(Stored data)
BEGIN

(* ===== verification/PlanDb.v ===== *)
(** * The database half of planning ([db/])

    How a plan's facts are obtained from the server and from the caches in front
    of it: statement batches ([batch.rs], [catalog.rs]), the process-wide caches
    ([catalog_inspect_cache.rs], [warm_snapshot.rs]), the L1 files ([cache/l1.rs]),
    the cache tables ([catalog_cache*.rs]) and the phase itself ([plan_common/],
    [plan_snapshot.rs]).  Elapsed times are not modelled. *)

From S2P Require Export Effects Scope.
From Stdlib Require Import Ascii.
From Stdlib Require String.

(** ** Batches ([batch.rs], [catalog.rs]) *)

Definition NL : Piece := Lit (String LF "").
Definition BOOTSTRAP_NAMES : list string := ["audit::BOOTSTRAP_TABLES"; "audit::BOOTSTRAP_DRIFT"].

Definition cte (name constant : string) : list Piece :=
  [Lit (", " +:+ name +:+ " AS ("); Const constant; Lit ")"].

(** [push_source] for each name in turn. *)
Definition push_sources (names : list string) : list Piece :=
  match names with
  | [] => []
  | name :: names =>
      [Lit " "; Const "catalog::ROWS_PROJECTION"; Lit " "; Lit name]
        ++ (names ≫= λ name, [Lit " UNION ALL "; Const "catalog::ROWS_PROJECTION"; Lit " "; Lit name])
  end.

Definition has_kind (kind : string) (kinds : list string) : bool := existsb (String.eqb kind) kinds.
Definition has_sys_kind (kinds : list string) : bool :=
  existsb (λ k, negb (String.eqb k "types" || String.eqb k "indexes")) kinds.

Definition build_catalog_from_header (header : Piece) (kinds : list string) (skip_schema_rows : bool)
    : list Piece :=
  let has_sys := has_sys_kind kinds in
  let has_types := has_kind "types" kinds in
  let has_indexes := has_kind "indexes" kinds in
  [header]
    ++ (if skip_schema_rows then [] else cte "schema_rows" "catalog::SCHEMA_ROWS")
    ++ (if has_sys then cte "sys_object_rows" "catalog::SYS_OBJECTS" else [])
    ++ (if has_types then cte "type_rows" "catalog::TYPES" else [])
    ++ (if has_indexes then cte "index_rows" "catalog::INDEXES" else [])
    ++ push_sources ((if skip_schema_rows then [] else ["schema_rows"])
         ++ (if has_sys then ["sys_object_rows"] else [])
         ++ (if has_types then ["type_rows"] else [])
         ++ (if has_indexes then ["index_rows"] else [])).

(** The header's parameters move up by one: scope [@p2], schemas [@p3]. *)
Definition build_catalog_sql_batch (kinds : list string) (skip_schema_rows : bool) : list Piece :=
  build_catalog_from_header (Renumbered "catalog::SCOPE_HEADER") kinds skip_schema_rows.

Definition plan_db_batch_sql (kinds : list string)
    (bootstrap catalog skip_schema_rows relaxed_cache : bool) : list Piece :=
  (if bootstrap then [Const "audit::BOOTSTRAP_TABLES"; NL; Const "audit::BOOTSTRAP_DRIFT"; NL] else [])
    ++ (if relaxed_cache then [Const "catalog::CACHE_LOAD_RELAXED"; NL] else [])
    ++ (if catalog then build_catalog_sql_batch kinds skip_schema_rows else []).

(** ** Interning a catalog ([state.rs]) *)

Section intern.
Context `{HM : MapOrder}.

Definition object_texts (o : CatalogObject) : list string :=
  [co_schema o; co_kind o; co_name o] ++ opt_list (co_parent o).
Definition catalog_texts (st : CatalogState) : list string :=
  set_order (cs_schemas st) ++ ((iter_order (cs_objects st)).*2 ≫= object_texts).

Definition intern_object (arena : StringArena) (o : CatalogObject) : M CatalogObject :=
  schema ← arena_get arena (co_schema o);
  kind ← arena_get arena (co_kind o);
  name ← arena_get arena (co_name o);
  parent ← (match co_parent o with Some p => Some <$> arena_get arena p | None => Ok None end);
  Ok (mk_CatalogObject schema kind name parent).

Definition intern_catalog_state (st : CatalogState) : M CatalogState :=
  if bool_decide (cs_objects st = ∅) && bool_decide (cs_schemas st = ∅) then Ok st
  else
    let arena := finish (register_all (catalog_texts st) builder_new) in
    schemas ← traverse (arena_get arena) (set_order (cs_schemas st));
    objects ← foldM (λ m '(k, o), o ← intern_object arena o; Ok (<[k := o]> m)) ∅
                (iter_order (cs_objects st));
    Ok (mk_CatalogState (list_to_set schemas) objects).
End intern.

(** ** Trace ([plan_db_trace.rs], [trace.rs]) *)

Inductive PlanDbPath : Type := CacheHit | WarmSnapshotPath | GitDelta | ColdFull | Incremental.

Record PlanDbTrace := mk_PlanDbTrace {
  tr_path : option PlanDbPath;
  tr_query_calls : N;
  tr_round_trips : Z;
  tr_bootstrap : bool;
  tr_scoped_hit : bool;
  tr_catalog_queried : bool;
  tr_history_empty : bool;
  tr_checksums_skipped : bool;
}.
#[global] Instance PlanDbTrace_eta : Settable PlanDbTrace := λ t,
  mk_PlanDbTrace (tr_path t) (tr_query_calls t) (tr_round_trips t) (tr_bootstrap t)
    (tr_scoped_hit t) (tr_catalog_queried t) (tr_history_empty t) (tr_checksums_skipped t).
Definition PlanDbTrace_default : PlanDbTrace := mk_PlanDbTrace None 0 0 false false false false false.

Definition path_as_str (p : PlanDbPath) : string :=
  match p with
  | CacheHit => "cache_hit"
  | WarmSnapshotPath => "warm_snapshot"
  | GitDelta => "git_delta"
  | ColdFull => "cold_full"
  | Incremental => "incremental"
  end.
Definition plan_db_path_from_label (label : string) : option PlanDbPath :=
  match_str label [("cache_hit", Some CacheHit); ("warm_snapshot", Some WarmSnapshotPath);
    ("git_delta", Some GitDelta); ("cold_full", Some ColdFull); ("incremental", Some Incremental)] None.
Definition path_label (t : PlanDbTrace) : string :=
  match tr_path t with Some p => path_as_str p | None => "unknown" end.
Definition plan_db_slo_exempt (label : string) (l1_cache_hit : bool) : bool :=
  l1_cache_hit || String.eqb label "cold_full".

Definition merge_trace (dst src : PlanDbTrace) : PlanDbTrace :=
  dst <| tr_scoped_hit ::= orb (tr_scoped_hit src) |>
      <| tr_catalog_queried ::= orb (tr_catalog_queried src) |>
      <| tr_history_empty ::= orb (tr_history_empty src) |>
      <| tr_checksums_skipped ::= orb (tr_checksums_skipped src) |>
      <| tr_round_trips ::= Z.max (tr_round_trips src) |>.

END
BEGIN

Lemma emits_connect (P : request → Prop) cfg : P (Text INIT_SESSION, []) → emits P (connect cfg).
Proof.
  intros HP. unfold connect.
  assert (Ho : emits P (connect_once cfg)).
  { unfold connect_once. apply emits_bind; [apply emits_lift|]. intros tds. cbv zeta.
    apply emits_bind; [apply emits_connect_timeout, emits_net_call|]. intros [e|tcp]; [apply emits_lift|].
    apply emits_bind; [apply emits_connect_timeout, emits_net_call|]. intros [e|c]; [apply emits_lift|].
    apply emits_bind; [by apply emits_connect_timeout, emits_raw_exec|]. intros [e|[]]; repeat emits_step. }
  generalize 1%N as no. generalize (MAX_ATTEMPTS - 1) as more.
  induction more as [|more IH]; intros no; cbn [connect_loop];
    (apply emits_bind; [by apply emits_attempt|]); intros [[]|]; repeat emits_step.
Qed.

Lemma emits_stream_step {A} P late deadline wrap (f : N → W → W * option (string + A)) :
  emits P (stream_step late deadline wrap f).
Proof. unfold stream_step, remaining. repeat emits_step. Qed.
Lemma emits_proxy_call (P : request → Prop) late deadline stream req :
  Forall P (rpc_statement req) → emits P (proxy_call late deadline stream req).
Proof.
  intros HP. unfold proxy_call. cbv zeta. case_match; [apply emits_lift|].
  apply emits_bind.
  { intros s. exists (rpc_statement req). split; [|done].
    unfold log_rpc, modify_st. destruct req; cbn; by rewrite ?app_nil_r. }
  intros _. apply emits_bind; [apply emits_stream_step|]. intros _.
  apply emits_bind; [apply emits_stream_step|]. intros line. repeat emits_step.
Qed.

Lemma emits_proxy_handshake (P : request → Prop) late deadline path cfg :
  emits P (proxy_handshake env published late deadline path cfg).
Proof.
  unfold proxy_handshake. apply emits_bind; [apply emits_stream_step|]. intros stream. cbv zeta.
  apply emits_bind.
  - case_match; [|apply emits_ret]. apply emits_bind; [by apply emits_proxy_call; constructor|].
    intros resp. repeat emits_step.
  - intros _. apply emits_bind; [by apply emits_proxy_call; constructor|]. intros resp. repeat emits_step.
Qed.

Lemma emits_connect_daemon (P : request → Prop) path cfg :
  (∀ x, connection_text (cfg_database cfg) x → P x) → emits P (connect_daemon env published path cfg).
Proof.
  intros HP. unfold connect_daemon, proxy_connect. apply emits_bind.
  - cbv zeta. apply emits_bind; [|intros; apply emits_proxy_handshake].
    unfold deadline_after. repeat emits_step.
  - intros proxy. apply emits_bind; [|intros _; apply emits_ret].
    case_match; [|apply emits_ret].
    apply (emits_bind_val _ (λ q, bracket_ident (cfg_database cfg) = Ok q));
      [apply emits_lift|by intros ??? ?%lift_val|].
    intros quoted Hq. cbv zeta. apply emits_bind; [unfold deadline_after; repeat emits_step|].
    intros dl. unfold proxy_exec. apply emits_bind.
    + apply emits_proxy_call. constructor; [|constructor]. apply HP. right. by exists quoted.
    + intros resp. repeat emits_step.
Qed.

END

# [Problem]
Determine the number of lines in these entries that contain the word "GitDelta", and write only that number.

# [Answer to this task]
3